» Exercise objective
I'd like an exact copy of every line from the start of the entries below through the line containing "Definition isLeap (year", please.

Records from a data collection:
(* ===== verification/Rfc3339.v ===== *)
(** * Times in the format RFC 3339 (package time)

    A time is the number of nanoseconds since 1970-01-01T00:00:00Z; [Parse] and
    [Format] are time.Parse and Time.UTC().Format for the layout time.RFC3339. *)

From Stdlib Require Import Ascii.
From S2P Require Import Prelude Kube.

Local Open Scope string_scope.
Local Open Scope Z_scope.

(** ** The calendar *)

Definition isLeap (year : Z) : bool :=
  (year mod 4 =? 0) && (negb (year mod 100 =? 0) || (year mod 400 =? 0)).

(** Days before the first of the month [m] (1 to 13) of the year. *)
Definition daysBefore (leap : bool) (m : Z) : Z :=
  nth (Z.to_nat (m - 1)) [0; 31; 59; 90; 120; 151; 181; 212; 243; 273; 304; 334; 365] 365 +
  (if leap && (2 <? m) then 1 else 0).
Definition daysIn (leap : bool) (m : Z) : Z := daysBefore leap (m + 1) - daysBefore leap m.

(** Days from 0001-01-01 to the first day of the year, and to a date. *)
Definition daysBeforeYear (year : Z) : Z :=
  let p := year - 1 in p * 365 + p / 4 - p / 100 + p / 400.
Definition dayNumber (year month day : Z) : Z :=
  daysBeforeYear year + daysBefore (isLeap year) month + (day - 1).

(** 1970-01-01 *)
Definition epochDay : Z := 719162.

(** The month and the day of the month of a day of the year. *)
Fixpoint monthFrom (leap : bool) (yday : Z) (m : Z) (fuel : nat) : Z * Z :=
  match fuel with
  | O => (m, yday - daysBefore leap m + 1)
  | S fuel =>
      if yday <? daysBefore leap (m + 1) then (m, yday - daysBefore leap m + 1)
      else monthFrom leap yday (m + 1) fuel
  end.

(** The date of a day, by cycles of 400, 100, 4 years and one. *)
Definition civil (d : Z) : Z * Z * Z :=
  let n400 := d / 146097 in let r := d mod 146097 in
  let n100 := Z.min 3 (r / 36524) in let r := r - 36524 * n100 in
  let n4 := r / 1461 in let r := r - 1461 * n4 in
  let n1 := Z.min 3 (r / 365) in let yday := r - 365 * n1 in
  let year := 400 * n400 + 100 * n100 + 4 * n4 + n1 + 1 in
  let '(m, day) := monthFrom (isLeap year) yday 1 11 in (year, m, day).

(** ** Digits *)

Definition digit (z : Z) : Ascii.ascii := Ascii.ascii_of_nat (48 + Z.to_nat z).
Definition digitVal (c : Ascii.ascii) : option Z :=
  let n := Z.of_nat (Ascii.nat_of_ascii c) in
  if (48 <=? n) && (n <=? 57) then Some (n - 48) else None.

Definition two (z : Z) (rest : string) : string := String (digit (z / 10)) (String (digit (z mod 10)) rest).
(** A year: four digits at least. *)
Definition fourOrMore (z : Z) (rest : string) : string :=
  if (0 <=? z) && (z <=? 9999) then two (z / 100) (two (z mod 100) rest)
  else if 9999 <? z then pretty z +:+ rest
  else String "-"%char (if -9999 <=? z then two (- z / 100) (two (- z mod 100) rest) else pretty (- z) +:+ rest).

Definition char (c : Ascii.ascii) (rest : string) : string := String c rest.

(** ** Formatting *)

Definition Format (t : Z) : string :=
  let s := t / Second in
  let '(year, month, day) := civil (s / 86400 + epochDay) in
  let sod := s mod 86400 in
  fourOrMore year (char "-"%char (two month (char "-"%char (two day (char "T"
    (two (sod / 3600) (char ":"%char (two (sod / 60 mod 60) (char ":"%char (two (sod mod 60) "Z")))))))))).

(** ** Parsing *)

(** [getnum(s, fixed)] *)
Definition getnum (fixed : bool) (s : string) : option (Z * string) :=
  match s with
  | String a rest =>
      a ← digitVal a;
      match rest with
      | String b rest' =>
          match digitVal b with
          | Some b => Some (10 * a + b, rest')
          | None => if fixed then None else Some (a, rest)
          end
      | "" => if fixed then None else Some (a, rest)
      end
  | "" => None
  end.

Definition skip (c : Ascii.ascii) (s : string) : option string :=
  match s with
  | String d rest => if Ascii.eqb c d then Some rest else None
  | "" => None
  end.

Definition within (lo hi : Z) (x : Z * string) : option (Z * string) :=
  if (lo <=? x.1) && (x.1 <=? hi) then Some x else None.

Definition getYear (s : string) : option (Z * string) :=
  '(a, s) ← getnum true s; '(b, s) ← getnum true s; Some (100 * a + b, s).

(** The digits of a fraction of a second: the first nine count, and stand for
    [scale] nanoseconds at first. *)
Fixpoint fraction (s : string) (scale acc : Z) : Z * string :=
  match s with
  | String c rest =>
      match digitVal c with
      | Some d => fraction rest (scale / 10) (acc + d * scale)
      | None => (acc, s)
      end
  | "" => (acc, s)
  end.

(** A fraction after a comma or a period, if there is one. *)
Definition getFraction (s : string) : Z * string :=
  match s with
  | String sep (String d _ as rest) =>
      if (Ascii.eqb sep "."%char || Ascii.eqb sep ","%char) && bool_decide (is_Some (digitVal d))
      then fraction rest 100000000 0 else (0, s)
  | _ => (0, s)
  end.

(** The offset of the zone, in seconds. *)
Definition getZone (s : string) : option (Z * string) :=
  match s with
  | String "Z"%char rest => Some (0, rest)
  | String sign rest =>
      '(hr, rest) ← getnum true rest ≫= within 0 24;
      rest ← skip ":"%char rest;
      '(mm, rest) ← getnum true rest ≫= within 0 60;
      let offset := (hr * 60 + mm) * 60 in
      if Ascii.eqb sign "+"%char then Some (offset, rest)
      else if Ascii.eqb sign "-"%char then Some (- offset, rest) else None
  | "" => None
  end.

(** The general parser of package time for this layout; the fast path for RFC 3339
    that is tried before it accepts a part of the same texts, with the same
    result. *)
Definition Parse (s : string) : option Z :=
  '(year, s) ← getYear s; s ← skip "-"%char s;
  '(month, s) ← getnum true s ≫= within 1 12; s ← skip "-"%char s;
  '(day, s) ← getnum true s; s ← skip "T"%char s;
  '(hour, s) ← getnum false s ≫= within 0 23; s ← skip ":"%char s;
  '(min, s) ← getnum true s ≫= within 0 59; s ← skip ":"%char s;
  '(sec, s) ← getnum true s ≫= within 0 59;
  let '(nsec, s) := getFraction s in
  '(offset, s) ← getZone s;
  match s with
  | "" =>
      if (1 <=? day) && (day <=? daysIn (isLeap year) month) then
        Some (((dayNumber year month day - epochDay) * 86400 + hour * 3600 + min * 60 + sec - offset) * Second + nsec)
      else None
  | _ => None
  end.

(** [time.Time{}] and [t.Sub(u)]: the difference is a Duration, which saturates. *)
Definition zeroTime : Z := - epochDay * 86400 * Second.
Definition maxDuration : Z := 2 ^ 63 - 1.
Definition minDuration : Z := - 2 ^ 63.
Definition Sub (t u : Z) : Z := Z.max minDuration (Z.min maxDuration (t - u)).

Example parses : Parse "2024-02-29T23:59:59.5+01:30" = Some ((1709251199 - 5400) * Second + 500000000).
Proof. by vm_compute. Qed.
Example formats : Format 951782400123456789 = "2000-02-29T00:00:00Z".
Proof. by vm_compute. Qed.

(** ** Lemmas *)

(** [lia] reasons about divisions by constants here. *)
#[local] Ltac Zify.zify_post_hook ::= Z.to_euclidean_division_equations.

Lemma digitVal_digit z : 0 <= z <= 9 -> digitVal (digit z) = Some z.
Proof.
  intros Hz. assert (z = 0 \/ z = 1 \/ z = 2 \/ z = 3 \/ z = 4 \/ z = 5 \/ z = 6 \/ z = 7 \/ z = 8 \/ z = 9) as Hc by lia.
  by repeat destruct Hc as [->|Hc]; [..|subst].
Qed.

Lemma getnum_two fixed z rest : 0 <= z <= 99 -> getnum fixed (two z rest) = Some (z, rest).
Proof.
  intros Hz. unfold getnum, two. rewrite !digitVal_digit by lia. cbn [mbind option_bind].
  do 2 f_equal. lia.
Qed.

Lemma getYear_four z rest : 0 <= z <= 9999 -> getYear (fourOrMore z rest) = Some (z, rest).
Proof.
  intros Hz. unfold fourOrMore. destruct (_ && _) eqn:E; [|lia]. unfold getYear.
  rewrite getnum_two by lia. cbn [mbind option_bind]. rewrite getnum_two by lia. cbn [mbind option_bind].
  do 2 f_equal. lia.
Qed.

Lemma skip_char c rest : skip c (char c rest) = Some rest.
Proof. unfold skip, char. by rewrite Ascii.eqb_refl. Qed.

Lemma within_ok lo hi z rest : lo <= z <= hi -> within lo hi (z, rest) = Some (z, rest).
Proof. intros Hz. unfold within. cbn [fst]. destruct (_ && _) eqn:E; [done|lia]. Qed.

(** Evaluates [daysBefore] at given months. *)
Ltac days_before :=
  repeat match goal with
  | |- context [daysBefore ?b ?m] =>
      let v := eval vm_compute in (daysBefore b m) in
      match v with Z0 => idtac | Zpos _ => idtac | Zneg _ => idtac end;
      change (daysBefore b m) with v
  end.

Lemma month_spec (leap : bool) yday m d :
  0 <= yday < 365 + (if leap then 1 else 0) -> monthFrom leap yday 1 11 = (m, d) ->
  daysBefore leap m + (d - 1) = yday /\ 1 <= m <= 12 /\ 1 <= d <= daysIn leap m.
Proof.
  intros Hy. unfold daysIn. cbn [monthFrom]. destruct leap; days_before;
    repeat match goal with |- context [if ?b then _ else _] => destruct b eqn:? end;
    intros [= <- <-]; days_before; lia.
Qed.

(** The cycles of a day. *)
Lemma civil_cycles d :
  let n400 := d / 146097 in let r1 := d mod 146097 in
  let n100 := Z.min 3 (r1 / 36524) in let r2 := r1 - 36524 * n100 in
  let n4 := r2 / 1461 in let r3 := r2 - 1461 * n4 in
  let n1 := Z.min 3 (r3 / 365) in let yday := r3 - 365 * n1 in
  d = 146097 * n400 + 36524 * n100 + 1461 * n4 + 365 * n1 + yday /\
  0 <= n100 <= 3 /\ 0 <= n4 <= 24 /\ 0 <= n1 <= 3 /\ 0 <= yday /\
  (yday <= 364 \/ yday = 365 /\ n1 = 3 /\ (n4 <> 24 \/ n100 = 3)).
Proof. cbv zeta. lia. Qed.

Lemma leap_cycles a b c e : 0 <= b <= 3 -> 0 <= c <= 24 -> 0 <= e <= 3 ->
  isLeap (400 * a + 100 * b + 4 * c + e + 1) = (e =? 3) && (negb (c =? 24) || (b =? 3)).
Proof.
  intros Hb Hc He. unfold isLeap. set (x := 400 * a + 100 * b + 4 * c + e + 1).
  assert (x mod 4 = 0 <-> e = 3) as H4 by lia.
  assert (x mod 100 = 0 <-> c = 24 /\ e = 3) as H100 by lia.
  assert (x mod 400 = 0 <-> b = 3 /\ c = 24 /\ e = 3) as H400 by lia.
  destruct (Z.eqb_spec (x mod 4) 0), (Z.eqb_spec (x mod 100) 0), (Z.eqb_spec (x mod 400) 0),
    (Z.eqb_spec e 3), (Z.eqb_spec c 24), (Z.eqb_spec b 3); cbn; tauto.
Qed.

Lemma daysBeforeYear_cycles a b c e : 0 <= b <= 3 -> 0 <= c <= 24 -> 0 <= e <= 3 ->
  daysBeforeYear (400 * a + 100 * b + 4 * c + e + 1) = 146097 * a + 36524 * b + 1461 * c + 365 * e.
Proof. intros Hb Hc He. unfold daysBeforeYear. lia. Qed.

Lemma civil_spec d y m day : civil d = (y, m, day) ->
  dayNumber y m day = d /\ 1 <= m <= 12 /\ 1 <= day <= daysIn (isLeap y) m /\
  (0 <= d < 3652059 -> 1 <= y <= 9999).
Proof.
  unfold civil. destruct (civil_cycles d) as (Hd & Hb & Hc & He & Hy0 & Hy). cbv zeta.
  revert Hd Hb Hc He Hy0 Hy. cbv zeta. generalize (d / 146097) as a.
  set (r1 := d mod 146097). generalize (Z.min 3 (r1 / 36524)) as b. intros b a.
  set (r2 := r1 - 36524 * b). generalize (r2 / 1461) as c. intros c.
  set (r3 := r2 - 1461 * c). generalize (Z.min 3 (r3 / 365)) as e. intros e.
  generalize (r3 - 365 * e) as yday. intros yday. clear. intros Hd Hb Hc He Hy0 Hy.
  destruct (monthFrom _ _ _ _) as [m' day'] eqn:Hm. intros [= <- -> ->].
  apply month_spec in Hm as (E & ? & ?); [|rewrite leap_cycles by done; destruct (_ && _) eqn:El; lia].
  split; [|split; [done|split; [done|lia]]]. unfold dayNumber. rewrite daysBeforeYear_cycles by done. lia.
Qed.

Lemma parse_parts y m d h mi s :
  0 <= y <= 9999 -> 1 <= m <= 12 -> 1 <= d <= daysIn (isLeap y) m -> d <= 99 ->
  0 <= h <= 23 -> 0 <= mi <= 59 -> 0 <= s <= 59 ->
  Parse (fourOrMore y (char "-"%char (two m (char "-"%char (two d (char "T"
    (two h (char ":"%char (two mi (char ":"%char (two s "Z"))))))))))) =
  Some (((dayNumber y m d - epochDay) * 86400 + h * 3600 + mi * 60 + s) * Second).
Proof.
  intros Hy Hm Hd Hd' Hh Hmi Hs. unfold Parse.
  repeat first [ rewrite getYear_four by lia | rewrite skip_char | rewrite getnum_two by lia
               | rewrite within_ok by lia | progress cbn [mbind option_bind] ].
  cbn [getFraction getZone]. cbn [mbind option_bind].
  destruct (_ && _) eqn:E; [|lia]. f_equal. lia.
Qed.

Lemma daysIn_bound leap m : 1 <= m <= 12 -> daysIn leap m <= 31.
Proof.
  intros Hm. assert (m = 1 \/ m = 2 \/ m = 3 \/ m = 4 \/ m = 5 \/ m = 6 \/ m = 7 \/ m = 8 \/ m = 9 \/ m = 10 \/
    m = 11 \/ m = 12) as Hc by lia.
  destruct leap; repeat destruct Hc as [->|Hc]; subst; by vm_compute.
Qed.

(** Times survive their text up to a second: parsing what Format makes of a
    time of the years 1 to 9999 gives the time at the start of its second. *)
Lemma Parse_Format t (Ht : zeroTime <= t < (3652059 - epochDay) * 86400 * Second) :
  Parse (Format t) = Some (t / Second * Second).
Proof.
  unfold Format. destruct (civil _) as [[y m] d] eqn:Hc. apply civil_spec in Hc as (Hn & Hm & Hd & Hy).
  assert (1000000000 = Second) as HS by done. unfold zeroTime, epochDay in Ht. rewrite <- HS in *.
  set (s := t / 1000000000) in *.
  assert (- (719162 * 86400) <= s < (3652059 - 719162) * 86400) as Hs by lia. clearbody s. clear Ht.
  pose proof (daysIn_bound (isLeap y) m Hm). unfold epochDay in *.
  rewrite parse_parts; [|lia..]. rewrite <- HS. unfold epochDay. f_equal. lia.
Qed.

» Solution for this exercise
(* ===== verification/Rfc3339.v ===== *)
(** * Times in the format RFC 3339 (package time)

    A time is the number of nanoseconds since 1970-01-01T00:00:00Z; [Parse] and
    [Format] are time.Parse and Time.UTC().Format for the layout time.RFC3339. *)

From Stdlib Require Import Ascii.
From S2P Require Import Prelude Kube.

Local Open Scope string_scope.
Local Open Scope Z_scope.

(** ** The calendar *)

Definition isLeap (year : Z) : bool :=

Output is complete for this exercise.